The following markup extracts all standard fields, and includes them in the first heading level 1 XML block:
szFirstH1Start=$SUMMARY szUserSummary=<MetaData name="$NAME" content="$CONTENT" />
This example extracts the field name ($NAME
) and field content ($CONTENT
) for standard metadata and includes it at the beginning of the first heading level 1 XML block.
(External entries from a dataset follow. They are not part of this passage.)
(** * preference-injector: conflict resolution, LRU cache and injector core

    A shallow embedding of [src/utils/conflict-resolver.ts],
    [src/utils/cache.ts] and [src/core/injector.ts], together with the
    properties of the specification that concern them.

    Conventions of the embedding:
    - a JavaScript [number] that the code only compares, adds or subtracts
      (priorities, [Date] instants in milliseconds, TTLs) is a [Z];
    - a plain object is the list of its own enumerable entries in
      [Object.entries] order; the keys of an object are pairwise distinct, a
      fact the properties assume where they need it; the object that
      [deepMerge] builds has a prototype as well, which the key [__proto__]
      reads and replaces;
    - a function that can [throw] (or a promise that can reject) returns a
      [Result]. *)

From Stdlib Require Import ZArith NArith Ascii Lia.
From stdpp Require Import base option list strings gmap sorting.
(** * Pagination and dynamic-filter helpers of the blog backend

    A shallow embedding of [pkg/helpers/pagination/pagination.go] and
    [pkg/helpers/pagination/pagination_query.go], of the command line
    ([script.Commands], [main.args]) and of the [Authenticate] middleware,
    together with the properties the specification states about them and
    further properties read off the code.

    Conventions:
    - a Go [string] is a byte sequence: Rocq's [string] (a list of 8-bit
      [ascii]);
    - a Go [int] / [int64] is a [Z] ([int] is taken to be 64 bits wide);
      arithmetic that can leave the 64-bit range is wrapped explicitly
      with [wrap64];
    - a [*gorm.DB] under construction is the list of builder calls made on
      it ([gorm.DB]); running it is left to a store of the caller's
      ([gorm.Backend]), and every statement that runs is logged;
    - a panic is a result of [None];
    - a method with a pointer receiver that mutates it returns the new
      receiver. *)

From Stdlib Require Import ZArith String Ascii List Bool Lia SpecFloat.
From stdpp Require Import base tactics option list strings gmap.
Import ListNotations.

Local Open Scope string_scope.
Local Open Scope Z_scope.

(** ** The parts of the Go language and standard library the code relies on *)
Module Go.

(** *** Machine integers *)

Definition MinInt64 : Z := - 2 ^ 63.
Definition MaxInt64 : Z := 2 ^ 63 - 1.

(** Two's-complement wrap-around of 64-bit signed arithmetic. *)
Definition wrap64 (z : Z) : Z := (z + 2 ^ 63) mod 2 ^ 64 - 2 ^ 63.

(** *** Strings as bytes *)

Definition byte_of (c : ascii) : Z := Z.of_N (N_of_ascii c).
(** * The proxy subsystem of enemy: line parser, pool, framed timed I/O,
      SOCKS4 / SOCKS5 / HTTP CONNECT handshakes and the validation sweep.

    The definitions below are a shallow embedding of [proxy.c] (the variant
    that carries [safe_read_with_timeout] and [safe_write_with_timeout]) and
    of [proxy_loader.c] (the threaded validator).

    Conventions.
    - A C string is a [string]; a [char *] that may be [NULL] is an
      [option string].
    - A C [int] is a [Z]; the 0/1 flags of [struct proxy_t] are [bool].
    - The intrusive doubly linked list of proxies is a [list proxy]; a pointer
      to a node is the position of the node in that list.
    - Wire bytes are [Z] values in 0..255.
    - What the environment does (name resolution, the file system, the peer
      behind a socket, the passing of time) is given by explicit oracles and
      event scripts. *)

From Stdlib Require Import ZArith List String Ascii Bool Lia DecimalString FinFun.
Import ListNotations.

Open Scope string_scope.
Open Scope Z_scope.

(** ** C strings *)

Module CStr.

(** [isspace] in the C locale: space, and the controls 9 (TAB) to 13 (CR). *)
Definition isspace (c : ascii) : bool :=
  let n := nat_of_ascii c in
  Nat.eqb n 32 || (Nat.leb 9 n && Nat.leb n 13).
(** * cava_filter: frame scheduling and sample accounting

    A shallow embedding of [src/cava_filter.cpp] (class [CavaFilter]):
    the frame exec plan computed at the top of [generate_spectrum_file],
    the per-exec read length resolver, the read / analyse / accumulate
    loop with its two exits, and [print_freq_vals_line].

    Numbers.  C++ [int] values are integers of [Z], for runs in which the
    [int] computations stay in range (C++ leaves their overflow undefined);
    the [size_t] variable [read_len] is kept in [Z] with its reduction
    modulo [2^64] written out.  C++ [double] values are rationals of [Q]
    and every operation on them is exact: the rounding of the floating
    point unit is not part of this model.  On the concrete inputs evaluated
    below that rounding changes none of the integers and comparisons the
    program computes.

    Memory.  The sample buffers and the bar vectors are lists.  Whether a
    read length fits the allocated buffers, and whether an index lies
    within [frame_bars], are stated as properties of the lengths and
    indices the program computes.

    Parameters: the inside of the spectrum engine; [getopt] and the
    readers of numbers of the command line.  The header line of the option
    [-F], the loop over the options and the scheduler of the earlier
    [main] come after the model of the loop. *)

From Stdlib Require Import ZArith QArith Qround Lqa Lia List Bool.
From Stdlib Require Strings.String Strings.Ascii.
Import ListNotations.

Local Open Scope Z_scope.

(** ** Conversions between the numeric types *)

Module Num.

(** [(int) d] for a double [d]: the fractional part is discarded, which
    rounds toward zero. *)
Definition double_to_int (d : Q) : Z := Z.quot (Qnum d) (Zpos (Qden d)).

(** [modf(d, &intpart)]: the fractional part, with the sign of [d]. *)
Definition modf (d : Q) : Q := (d - inject_Z (double_to_int d))%Q.

(** Conversion of an integer to [size_t] (64 bits, unsigned). *)
Definition to_size_t (z : Z) : Z := z mod 2 ^ 64.

(** Conversion of a [size_t] to [int] (32 bits, two's complement). *)
Definition to_int (z : Z) : Z := (z + 2 ^ 31) mod 2 ^ 32 - 2 ^ 31.

(** A C++ [bool] used as an integer. *)
Definition of_bool (b : bool) : Z := if b then 1 else 0.

End Num.

(** ** Run configuration: the data members of [CavaFilter] *)

Record config : Type := Config {
  rate : Z;
  channels : Z;
  framerate : Q;
  bars_per_channel : Z;
  channels_out : Z
}.

Definition input_len_per_channel : Z := 4096.

(** The checks of [process_command_line] on the options the scheduler and
    the printer use ([-R], [-C], [-f], [-b], [-S]). *)
Definition valid_config (c : config) : Prop :=
  1 <= rate c /\
  (channels c = 1 \/ channels c = 2) /\
  (0 < framerate c)%Q /\
  2 <= bars_per_channel c <= 200 /\
  (channels_out c = 1 \/ channels_out c = 2).

(** The defaults of the class: 44100 Hz, stereo, 10 bars, 25 frames a second. *)
Definition default_config : config :=
  Config 44100 2 (25 # 1) 10 1.

(** ** Frame exec plan (the locals computed before the loop) *)

Definition input_len (c : config) : Z := input_len_per_channel * channels c.

Definition bars_total (c : config) : Z := bars_per_channel c * channels c.

Definition samples_per_frame (c : config) : Q :=
  (inject_Z (rate c * channels c) / framerate c)%Q.

Definition execs_per_frame (c : config) : Z :=
  Qceiling ((samples_per_frame c + inject_Z (channels c)) / inject_Z (input_len c)).

Definition samples_per_exec (c : config) : Z :=
  Num.double_to_int (samples_per_frame c / inject_Z (execs_per_frame c)).

Definition samples_remainder (c : config) : Z :=
  Num.double_to_int
    (samples_per_frame c - inject_Z (execs_per_frame c * samples_per_exec c)).

Definition sample_fraction_per_frame (c : config) : Q :=
  Num.modf (samples_per_frame c).

(** ** Per-exec read length resolver *)

(** [bool is_odd(int num) { return num % 2; }] *)
Definition is_odd (num : Z) : bool := negb (Z.rem num 2 =? 0).

(** [size_t read_len = samples_per_exec + (read_idx < samples_remainder);] *)
Definition base_read_len (c : config) (read_idx : Z) : Z :=
  Num.to_size_t (samples_per_exec c + Num.of_bool (read_idx <? samples_remainder c)).

(** [const int offset = is_odd(read_idx) ? -1 : 1;] *)
Definition parity_offset (read_idx : Z) : Z :=
  if is_odd read_idx then -1 else 1.

(** The stereo block: the pair is (read_len, current_accumulated_sample_fractions). *)
Definition parity_correct (c : config) (read_idx : Z) (s : Z * Q) : Z * Q :=
  let '(read_len, acc) := s in
  if (channels c =? 2) && is_odd (Num.to_int read_len) then
    let offset := parity_offset read_idx in
    (Num.to_size_t (read_len + offset), (acc - inject_Z offset)%Q)
  else (read_len, acc).

(** The last-exec block: add the frame's fraction, and release a whole
    sample per channel once the balance has reached [channels]. *)
Definition carry_inject (c : config) (read_idx : Z) (s : Z * Q) : Z * Q :=
  let '(read_len, acc) := s in
  if read_idx =? execs_per_frame c - 1 then
    let acc1 := (acc + sample_fraction_per_frame c)%Q in
    if Qle_bool (inject_Z (channels c)) acc1 then
      (Num.to_size_t (read_len + channels c), (acc1 - inject_Z (channels c))%Q)
    else (read_len, acc1)
  else (read_len, acc).

(** The read length of exec [read_idx] and the balance it leaves. *)
Definition resolve_read_len (c : config) (read_idx : Z) (acc : Q) : Z * Q :=
  carry_inject c read_idx (parity_correct c read_idx (base_read_len c read_idx, acc)).

(** ** The input stream *)

(** A [FILE] open for reading: the samples still to come, whether the
    stream breaks with an I/O error (rather than ending) once they are used
    up, and the error indicator [ferror] reports. *)
Record FILE : Type := MkFILE {
  data : list Z;
  fault : bool;
  error_indicator : bool
}.

(** [fread(buf, sizeof(int16_t), n, f)]: the samples delivered and the
    stream afterwards.  A request the stream cannot fill delivers what is
    left, and raises the error indicator when the stream is faulty. *)
Definition fread (n : Z) (f : FILE) : list Z * FILE :=
  if n <=? Z.of_nat (length (data f)) then
    (firstn (Z.to_nat n) (data f),
     MkFILE (skipn (Z.to_nat n) (data f)) (fault f) (error_indicator f))
  else
    (data f, MkFILE [] (fault f) (error_indicator f || fault f)).

Definition ferror (f : FILE) : bool := error_indicator f.

(** Modelled from the spec: the [Status] class of [utils.hpp] is not among
    the sources.  A default constructed status is a success, and
    [set_error] turns it into a failure that is surfaced to the caller. *)
Inductive Status : Type := StatOk | StatError.

(** ** The frame accumulator and the output line *)

Definition Qsum (l : list Q) : Q := fold_right Qplus 0%Q l.

(** [for (bar_idx ...) frame_bars[bar_idx] = 0;] *)
Definition clear_bars (c : config) : list Q :=
  repeat 0%Q (Z.to_nat (bars_total c)).

(** [for (bar_idx ...) frame_bars[bar_idx] += cava_out[bar_idx] / execs_per_frame;] *)
Definition add_weighted (c : config) (frame_bars cava_out : list Q) : list Q :=
  map (fun bar_idx =>
         (nth bar_idx frame_bars 0 + nth bar_idx cava_out 0 / inject_Z (execs_per_frame c))%Q)
      (seq 0 (Z.to_nat (bars_total c))).

(** The weight an exec's output receives in the frame accumulator. *)
Definition exec_weight (c : config) : Q := (1 / inject_Z (execs_per_frame c))%Q.

(** The indices at which [print_freq_vals_line] reads [frame_bars] for
    output position [i]. *)
Definition bar_indices (c : config) (i : nat) : list nat :=
  if channels_out c =? 2 then [i]
  else [i; (i + Z.to_nat (bars_per_channel c))%nat].

Definition num_bars_out (c : config) : Z := bars_per_channel c * channels_out c.

Definition accessed_indices (c : config) : list nat :=
  flat_map (bar_indices c) (seq 0 (Z.to_nat (num_bars_out c))).

(** [bar_ht] of the loop body.  A read past the end of the vector has no
    defined value: it is [None]. *)
Definition bar_ht (c : config) (frame_bars : list Q) (i : nat) : option Q :=
  if channels_out c =? 2 then nth_error frame_bars i
  else
    match nth_error frame_bars i,
          nth_error frame_bars (i + Z.to_nat (bars_per_channel c)) with
    | Some l, Some r => Some ((l + r) / 2)%Q
    | _, _ => None
    end.

(** The integers of one output line, [(int)bar_ht] for each position. *)
Definition print_freq_vals_line (c : config) (frame_bars : list Q)
  : list (option Z) :=
  map (fun i => option_map Num.double_to_int (bar_ht c frame_bars i))
      (seq 0 (Z.to_nat (num_bars_out c))).

(** ** The read / analyse / accumulate loop *)

(** What one pass of the inner loop did: the length it asked [fread] for,
    the number of samples it got, the error indicator afterwards, and the
    bar values of the engine when the engine was run. *)
Record exec_event : Type := ExecEvent {
  requested : Z;
  actual : Z;
  ferror_after : bool;
  engine_out : option (list Q)
}.

(** What one pass of the outer loop did: its execs, the accumulator it
    ended with, and the line it wrote, if any. *)
Record frame_record : Type := FrameRecord {
  execs : list exec_event;
  bars : list Q;
  emitted : option (list (option Z))
}.

Definition full_read (e : exec_event) : Prop := actual e = requested e.
Definition short_read (e : exec_event) : Prop := actual e < requested e.

Section Loop.

(** The spectrum engine is a collaborator: its state (the [cava_plan]) and
    [cava_execute], from the decoded samples and the state to the bar
    values and the next state. *)
Variable engine : Type.
Variable cava_execute : list Q -> engine -> list Q * engine.

Variable c : config.

(** The variables of [generate_spectrum_file] that the loops change. *)
Record state : Type := State {
  current_accumulated_sample_fractions : Q;
  in_file : FILE;
  plan : engine;
  frame_bars : list Q;
  finished : bool;
  stat : Status;
  exec_log : list exec_event
}.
The generated XML might look like this:
<MetaData name="CodePage" content="1252" \> <MetaData name="Title" content="My design document" \> <MetaData name="Subject" content="design specifications" \> <MetaData name="Author" content="John Doe" \> <MetaData name="Keywords" content="" \> <MetaData name="Comments" content="" \> <MetaData name="Template" content="Normal.dot" \> <MetaData name="LastAuthor" content="lchapman" \> <MetaData name="RevNumber" content="6" \> <MetaData name="EditTime" content="01/01/1601, 0:08" \> <MetaData name="LastPrinted" content="14/01/2002, 14:06" \> <MetaData name="Create_DTM" content="27/08/2003, 10:31" \> <MetaData name="LastSave_DTM" content="29/08/2003, 14:07" \> <MetaData name="PageCount" content="1" \> <MetaData name="WordCount" content="4062" \> <MetaData name="CharCount" content="23159" \> <MetaData name="AppName" content="Microsoft Word 9.0" \> <MetaData name="Security" content="0" \> <MetaData name="Category" content="software" \> <MetaData name="LineCount" content="192" \> <MetaData name="ParCount" content="46" \> <MetaData name="ScaleCrop" content="FALSE" \> <MetaData name="Manager" content="" \> <MetaData name="Company" content="Autonomy" \> <MetaData name="LinksDirty" content="FALSE" \>
The following markup extracts non-standard fields, and includes them at the bottom of the main XML file:
szMainBottom=$USERSUMMARY szUserSummary=<MetaData name="$NAME" content="$CONTENT" />
This example extracts the field name ($NAME
) and field content ($CONTENT
) for non-standard metadata from a document, and includes it at the bottom of the main XML file.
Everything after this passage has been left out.